The output should be every line below that includes the word "outputs".

[Opening Material for this task section]

(** [shutil.rmtree(d)]: the directory and everything below it. *)
Definition rmtree (fs : FS) (d : pystr) : result FS :=
  match fs !! d with
  | Some Dir =>
    Ok (filter (fun kv => kv.1 <> d /\ under d kv.1 = false) fs)
  | Some File => Raise (OSError (py "ENOTDIR") d)
  | None => Raise (OSError (py "ENOENT") d)
  end.

(** The proper ancestors of a path: its non-empty prefixes that end just
    before a slash. *)
Fixpoint ancestors_from (seen rest : pystr) : list pystr :=
  match rest with
  | [] => []
  | c :: t =>
    (if (c =? SLASH) && nonempty seen then [seen] else [])
    ++ ancestors_from (seen ++ [c]) t
  end.

Definition ancestors (p : pystr) : list pystr := ancestors_from [] p.

(** [os.makedirs(p, exist_ok=True)]: creates [p] and its missing
    ancestors; an existing directory is accepted, a regular file in the
    way is an error. *)
Definition makedirs (fs : FS) (p : pystr) : result FS :=
  match find (isfile fs) (ancestors p) with
  | Some a => Raise (OSError (py "ENOTDIR") p)
  | None =>
    if isfile fs p then Raise (OSError (py "EEXIST") p)
    else Ok (foldr (fun d acc => <[d := Dir]> acc) fs (ancestors p ++ [p]))
  end.

(** [open(p, 'rb')]. *)
Definition open_rb (fs : FS) (p : pystr) : result unit :=
  match fs !! p with
  | Some File => Ok tt
  | Some Dir => Raise (OSError (py "EISDIR") p)
  | None => Raise (OSError (py "ENOENT") p)
  end.

(* ===================================================================== *)
(** ** Events, the world, and what the outside answers *)
(* ===================================================================== *)

(** The functions of the script. *)
Inductive fn :=
| F_install_dependencies
| F_get_torrent_info
| F_download_torrent
| F_create_zip
| F_upload_to_gofile
| F_cleanup_files.

(** What a run does that can be observed from outside, plus the entry
    into each function of the script ([ECall]). *)
Inductive event :=
| ECall (f : fn)
| EPrint (text : pystr)
| EInput (prompt : pystr)
| ESpawn (argv : list pystr) (cwd : option pystr)
| EMakedirs (path : pystr)
| ERemove (path : pystr)
| ERmdir (path : pystr)
| ERmtree (path : pystr)
| EPost (url : pystr) (file : pystr).

(** The filesystem and the events so far, latest first. *)
Record World := mkWorld {
  w_fs : FS;
  w_log : list event
}.

(** The events of a run in the order they happened. *)
Definition trace (w : World) : list event := rev (w_log w).

Definition initial (fs : FS) : World := mkWorld fs [].

(** A child process that was waited for: [subprocess.run]. *)
Record CompletedProcess := {
  returncode : Z;
  stderr : pystr;
  effect : FS -> FS          (* what the child did to the filesystem *)
}.

(** A child process read line by line: [subprocess.Popen].  [lines] are
    the values [readline] returns before the end of the stream; [ending]
    is the exit status [poll] then reports, or the exception that
    interrupted the reading. *)
Record Process := {
  lines : list pystr;
  ending : result Z;
  p_effect : FS -> FS
}.

(** An HTTP response: its status and what [.json()] gives. *)
Record Response := {
  status_code : Z;
  json_body : result json
}.

(** Everything a run receives from outside the script: the library
    functions whose tables are not reproduced here, and the answers of
    the user, the clock, the child processes and the remote host.  A
    [Raise] stands for the call raising instead of returning. *)
Record Env := {
  (* [urllib.parse.unquote] on a string that contains a percent sign *)
  unquote_escapes : pystr -> pystr;
  (* [str.lower] *)
  str_lower : pystr -> pystr;
  (* [str(v)] of a parsed JSON value, [str(e)] of an exception *)
  str_json : json -> pystr;
  str_exn : exn -> pystr;
  (* the two apt-get runs *)
  apt_update : result CompletedProcess;
  apt_install : result CompletedProcess;
  (* the line typed at the prompt *)
  stdin_line : result pystr;
  (* [int(time.time())] *)
  clock : Z;
  (* the aria2c run *)
  aria2c : result Process;
  (* the zip run *)
  zip : result CompletedProcess;
  (* the answer to the upload request *)
  gofile : result Response
}.

(* ===================================================================== *)
(** ** The monad of the script *)
(* ===================================================================== *)

Definition M (A : Type) : Type := World -> result A * World.

Definition ret {A} (a : A) : M A := fun w => (Ok a, w).

Definition raise {A} (e : exn) : M A := fun w => (Raise e, w).

Definition bind {A B} (m : M A) (k : A -> M B) : M B :=
  fun w =>
    match m w with
    | (Ok a, w') => k a w'
    | (Raise e, w') => (Raise e, w')
    end.

Declare Scope py_scope.
Delimit Scope py_scope with py.
Notation "x <- m ;; k" := (bind m (fun x => k))
  (at level 100, m at next level, right associativity) : py_scope.
Notation "m ;; k" := (bind m (fun _ => k))
  (at level 100, right associativity) : py_scope.
Local Open Scope py_scope.

(** [try: body / except ...: handler]: [handler e] is [None] when no
    clause catches [e]. *)
Definition try_except {A} (body : M A) (handler : exn -> option (M A)) : M A :=
  fun w =>
    match body w with
    | (Ok a, w') => (Ok a, w')
    | (Raise e, w') =>
      match handler e with
      | Some h => h w'
      | None => (Raise e, w')
      end
    end.

(** [except Exception as e: h e]. *)
Definition except_Exception {A} (h : exn -> M A) (e : exn) : option (M A) :=
  if is_Exception e then Some (h e) else None.

(** A bare [except: h]. *)
Definition except_all {A} (h : M A) (e : exn) : option (M A) := Some h.

Definition lift {A} (r : result A) : M A := fun w => (r, w).

Definition emit (e : event) : M unit :=
  fun w => (Ok tt, mkWorld (w_fs w) (e :: w_log w)).

Definition enter (f : fn) : M unit := emit (ECall f).

Definition get_fs : M FS := fun w => (Ok (w_fs w), w).

Definition set_fs (fs : FS) : M unit :=
  fun w => (Ok tt, mkWorld fs (w_log w)).

(** A filesystem call that changes the filesystem or raises. *)
Definition fs_update (op : FS -> result FS) : M unit :=
  fs <- get_fs ;; fs' <- lift (op fs) ;; set_fs fs'.

(** [print(s)] and [print(s, end=e)]. *)
Definition print_end (s e : pystr) : M unit := emit (EPrint (s ++ e)).
Definition print (s : pystr) : M unit := print_end s NL.

Definition os_path_exists (p : pystr) : M bool :=
  fs <- get_fs ;; ret (path_exists fs p).
Definition os_path_isfile (p : pystr) : M bool :=
  fs <- get_fs ;; ret (isfile fs p).
Definition os_path_isdir (p : pystr) : M bool :=
  fs <- get_fs ;; ret (isdir fs p).
Definition os_listdir (p : pystr) : M (list pystr) :=
  fs <- get_fs ;; lift (listdir fs p).
Definition os_makedirs (p : pystr) : M unit :=
  emit (EMakedirs p) ;; fs_update (fun fs => makedirs fs p).
Definition os_remove (p : pystr) : M unit :=
  emit (ERemove p) ;; fs_update (fun fs => remove fs p).
Definition os_rmdir (p : pystr) : M unit :=
  emit (ERmdir p) ;; fs_update (fun fs => rmdir fs p).
Definition shutil_rmtree (p : pystr) : M unit :=
  emit (ERmtree p) ;; fs_update (fun fs => rmtree fs p).

(** [subprocess.run(argv, cwd=cwd)] answered by [outcome]: the working
    directory must be a directory for the child to start. *)
Definition subprocess_run (outcome : result CompletedProcess)
    (argv : list pystr) (cwd : option pystr) : M CompletedProcess :=
  emit (ESpawn argv cwd) ;;
  fs <- get_fs ;;
  match cwd with
  | Some d =>
    if isdir fs d then ret tt
    else raise (OSError (if path_exists fs d then py "ENOTDIR" else py "ENOENT") d)
  | None => ret tt
  end ;;
  result <- lift outcome ;;
  set_fs (effect result fs) ;;
  ret result.

(** [subprocess.run(argv, check=True)]. *)
Definition subprocess_run_check (outcome : result CompletedProcess)
    (argv : list pystr) : M CompletedProcess :=
  result <- subprocess_run outcome argv None ;;
  if (returncode result =? 0)%Z then ret result
  else raise (CalledProcessError argv (returncode result)).

(** [subprocess.Popen(argv, stdout=PIPE, stderr=STDOUT, ...)]. *)
Definition subprocess_Popen (outcome : result Process)
    (argv : list pystr) : M Process :=
  emit (ESpawn argv None) ;;
  process <- lift outcome ;;
  fs <- get_fs ;;
  set_fs (p_effect process fs) ;;
  ret process.

(* ===================================================================== *)
(** ** The script *)
(* ===================================================================== *)

(** The exit of [main] a run took.  Python's [main] returns [None] on
    every path; the value returned here names the path. *)
Inductive outcome :=
| Success
| InvalidInput
| DownloadFailed
| EmptyDownload
| ArchiveFailed
| UploadFailed
| Interrupted
| UnexpectedError.

Definition apt_update_cmd : list pystr :=
  [py "apt-get"; py "update"; py "-qq"].
Definition apt_install_cmd : list pystr :=
  [py "apt-get"; py "install"; py "-y"; py "-qq"; py "aria2"].

Definition MAGNET : pystr := py "magnet:".
Definition DOWNLOADS : pystr := py "/content/downloads".

(** Lines of the aria2c output that are never shown. *)
Definition noise : list pystr :=
  [py "---"; py "download result"; py "gid:"; py "status:active";
   py "uri:"; py "local:"; py "remote:"; py "[metadata]"].

(** Marks of a progress line. *)
Definition indicators : list pystr :=
  [py "DL:"; py "CN:"; py "%"; py "ETA:"; py "SIZE:"; py "SEED"].

Fixpoint for_each {A} (l : list A) (body : A -> M unit) : M unit :=
  match l with
  | [] => ret tt
  | x :: rest => body x ;; for_each rest body
  end.

Section Script.

Variable E : Env.

Definition input (prompt : pystr) : M pystr :=
  emit (EInput prompt) ;; lift (stdin_line E).

Definition requests_post (url file : pystr) : M Response :=
  emit (EPost url file) ;; lift (gofile E).

Definition install_dependencies : M unit :=
  enter F_install_dependencies ;;
  print (py "🔧 Installing dependencies...") ;;
  subprocess_run_check (apt_update E) apt_update_cmd ;;
  subprocess_run_check (apt_install E) apt_install_cmd ;;
  print (py "✅ Dependencies installed!").

(** [urllib.parse.unquote]: a string without a percent sign is returned
    as it is. *)
Definition unquote (string : pystr) : pystr :=
  if contains (py "%") string then unquote_escapes E string else string.

(** [urllib.parse.unquote_plus]. *)
Definition unquote_plus (string : pystr) : pystr :=
  let string := replace_char 0x2B 0x20 string in
  unquote string.

Definition get_torrent_info (magnet_link : pystr) : M pystr :=
  enter F_get_torrent_info ;;
  found <-
    try_except
      (if contains (py "dn=") magnet_link then
         match search_dn magnet_link with
         | Some group1 =>
           let name := unquote_plus group1 in
           ret (Some (sanitize_filename name))
         | None => ret None
         end
       else ret None)
      (except_all (ret None)) ;;
  match found with
  | Some name => ret name
  | None => ret (py "torrent_" ++ str_int (clock E))
  end.

(** One turn of the reading loop on a line that was read: the line is
    shown when it is a progress line that differs from the last one
    shown.  Returns the new [last_progress_line]. *)
Definition show_progress (output last_progress_line : pystr) : M pystr :=
  if nonempty output then
    let clean_output := strip output in
    if nonempty clean_output
       && negb (existsb (fun x => contains x (str_lower E clean_output)) noise)
    then
      if existsb (fun indicator => contains indicator clean_output) indicators
      then
        if negb (str_eqb clean_output last_progress_line) then
          print_end (CR ++ replicate 120 0x20 ++ CR) [] ;;
          print_end (py "📥 " ++ take 100 clean_output) [] ;;
          ret clean_output
        else ret last_progress_line
      else ret last_progress_line
    else ret last_progress_line
  else ret last_progress_line.

Fixpoint read_lines (outputs : list pystr) (last_progress_line : pystr)
    : M unit :=
  match outputs with
  | [] => ret tt
  | output :: rest =>
    last_progress_line <- show_progress output last_progress_line ;;
    read_lines rest last_progress_line
  end.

[Closing Material for this task section]

* **Response below**:
Fixpoint read_lines (outputs : list pystr) (last_progress_line : pystr)
  match outputs with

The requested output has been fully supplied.